Os incêndios de 2025 confirmam mais uma vez o lugar de Portugal na cauda da Europa em área ardida proporcional à sua dimensão (Figura 1). Os dados do EFFIS [Sistema Europeu de Informação sobre Incêndios Florestais, EFFIS na sigla em inglês] mostram que o país lidera em 2025 os piores indicadores, com a maior área ardida relativa da União Europeia (cerca de 3%). Contudo, não se trata de um mero registo pontual. Trata-se de uma tendência estrutural. Se olharmos para trás, desde 2006 (Figura 1) verificamos que a situação de Portugal é catastrófica com uma média proporcional de área ardida que é quase três vezes superior à Grécia, cinco vezes superior a Itália e seis vezes superior a Espanha! Cada verão acrescenta novas cicatrizes, confirmando a fragilidade estrutural do nosso território perante o fogo. Contudo, a sucessão de grandes incêndios não é uma fatalidade: resulta de décadas de políticas que deixaram o mundo rural ao abandono.
Os especialistas falam hoje de «incêndios de 5.ª geração» caracterizados por dimensões extremas, comportamentos imprevisíveis e grande velocidade de propagação, tornando o seu combate praticamente impossível e obrigando à concentração de meios na defesa de populações e infraestruturas. Estes fenómenos extremos alimentam-se da acumulação de biomassa e da incúria de sucessivos governos que promoveram a desertificação do mundo rural. Desde a adesão à União Europeia desapareceram mais de 350 mil explorações agrícolas. Cada exploração que fecha representa campos deixados por cultivar, lameiros por limpar, matas sem gestão e acumulação de massa combustível pronta a arder.

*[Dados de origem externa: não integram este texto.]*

(* ===== verification/SchedulerInv.v ===== *)
(** * The scheduler's invariant

    What holds of the process table between two operations of the scheduler,
    with the lemmas by which the operations are shown to keep it. *)
From S2P Require Import Prelude Bitfield Mmu Alloc Scheduler.
Import Scheduler.

Module SchedulerInv.

(** The process has not exited. *)
Definition alive (p : process) : bool :=
  match schedule_state p with PROC_EXITED _ => false | _ => true end.

(** ** The shape of the table *)

(** Processes stand in the order of their creation, init first; every other
    process has a parent, created before it, that has not exited. *)
Record ids_ok (gen : Z) (l : list process) : Prop := {
  ids_init : ∃ p, l !! O = Some p ∧ id p = INIT_PROC_ID ∧ alive p = true;
  ids_sorted : ∀ i j p q, l !! i = Some p → l !! j = Some q → (i < j)%nat → id p < id q;
  ids_range : ∀ i p, l !! i = Some p → 1 ≤ id p ≤ gen;
  ids_parent : ∀ i p, l !! i = Some p → i ≠ O →
    ∃ j q, l !! j = Some q ∧ (j < i)%nat ∧ id q = parent_id p ∧ alive q = true;
}.

(** No two live processes share a section or a translation table. *)
Definition exclusive (l : list process) : Prop :=
  ∀ i j p q, l !! i = Some p → l !! j = Some q → i ≠ j → alive p = true → alive q = true →
    memory_section p ≠ memory_section q ∧ translation_table p ≠ translation_table q.

(** The [wstatus] pointer of a suspended process is in its own section. *)
Definition ref_ok (p : process) : Prop :=
  match schedule_state p with
  | PROC_SUSPENDED _ ref =>
      memory_section p ≤ ref ∧ ref + 4 ≤ memory_section p + 0x100000
  | _ => True
  end.

(** What a live process owns; an exited one owns nothing. *)
Definition res_ok (s : SectionAllocator.section_allocator_t)
    (t : TranslationTableAllocator.translation_table_allocator_t) (m : ram_t)
    (p : process) : Prop :=
  if alive p then
    slot_owned s (memory_section p) = true ∧
    slot_owned t (translation_table p) = true ∧
    is_Some (m !! memory_section p) ∧
    (∃ tb, TranslationTableAllocator.tables t !! translation_table p = Some tb ∧
           Mmu.grants_only tb 8 (memory_section p)) ∧
    ref_ok p
  else memory_section p = 0 ∧ translation_table p = 0.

Apesar das pungentes proclamações sobre sustentabilidade e equidade, os primeiros dados da reformada PAC pós-2023 mostram que nada mudou. A profunda iniquidade da distribuição dos apoios mantém uma gritante concentração no Alentejo, deixando à míngua as restantes regiões onde se concentram a maioria dos agricultores. A Figura 2 é eloquente na medida em que ilustra a distribuição dos apoios do primeiro pilar com as novas regras saídas da última reforma da PAC onde a Comissão Europeia prometeu uma maior equidade. O Alentejo, com 16% dos beneficiários, recebe quase 70% dos apoios. Com este quadro, é natural que outras regiões, tal como a Região Centro, continue a perder explorações reforçando as causas dos incêndios que tanto preocupam o poder político nesta altura do ano…
Falar de incêndios em Portugal é falar de um modelo de desenvolvimento que empurra o país para o desastre. Ao favorecer grandes explorações industriais e ao abandonar a pequena agricultura, o Estado português e a União Europeia criaram as condições para a proliferação de incêndios de 5.ª geração. É uma política criminosa, um verdadeiro genocídio social do mundo rural, que se traduz na destruição anual de milhares de hectares, no empobrecimento das populações e na perda irreversível do nosso património natural. Enquanto não se inverter esta trajetória, apoiando a pequena e média agricultura, valorizando o trabalho dos que cuidam da terra e distribuindo de forma justa os recursos da PAC, Portugal continuará a ser o campeão europeu da área ardida.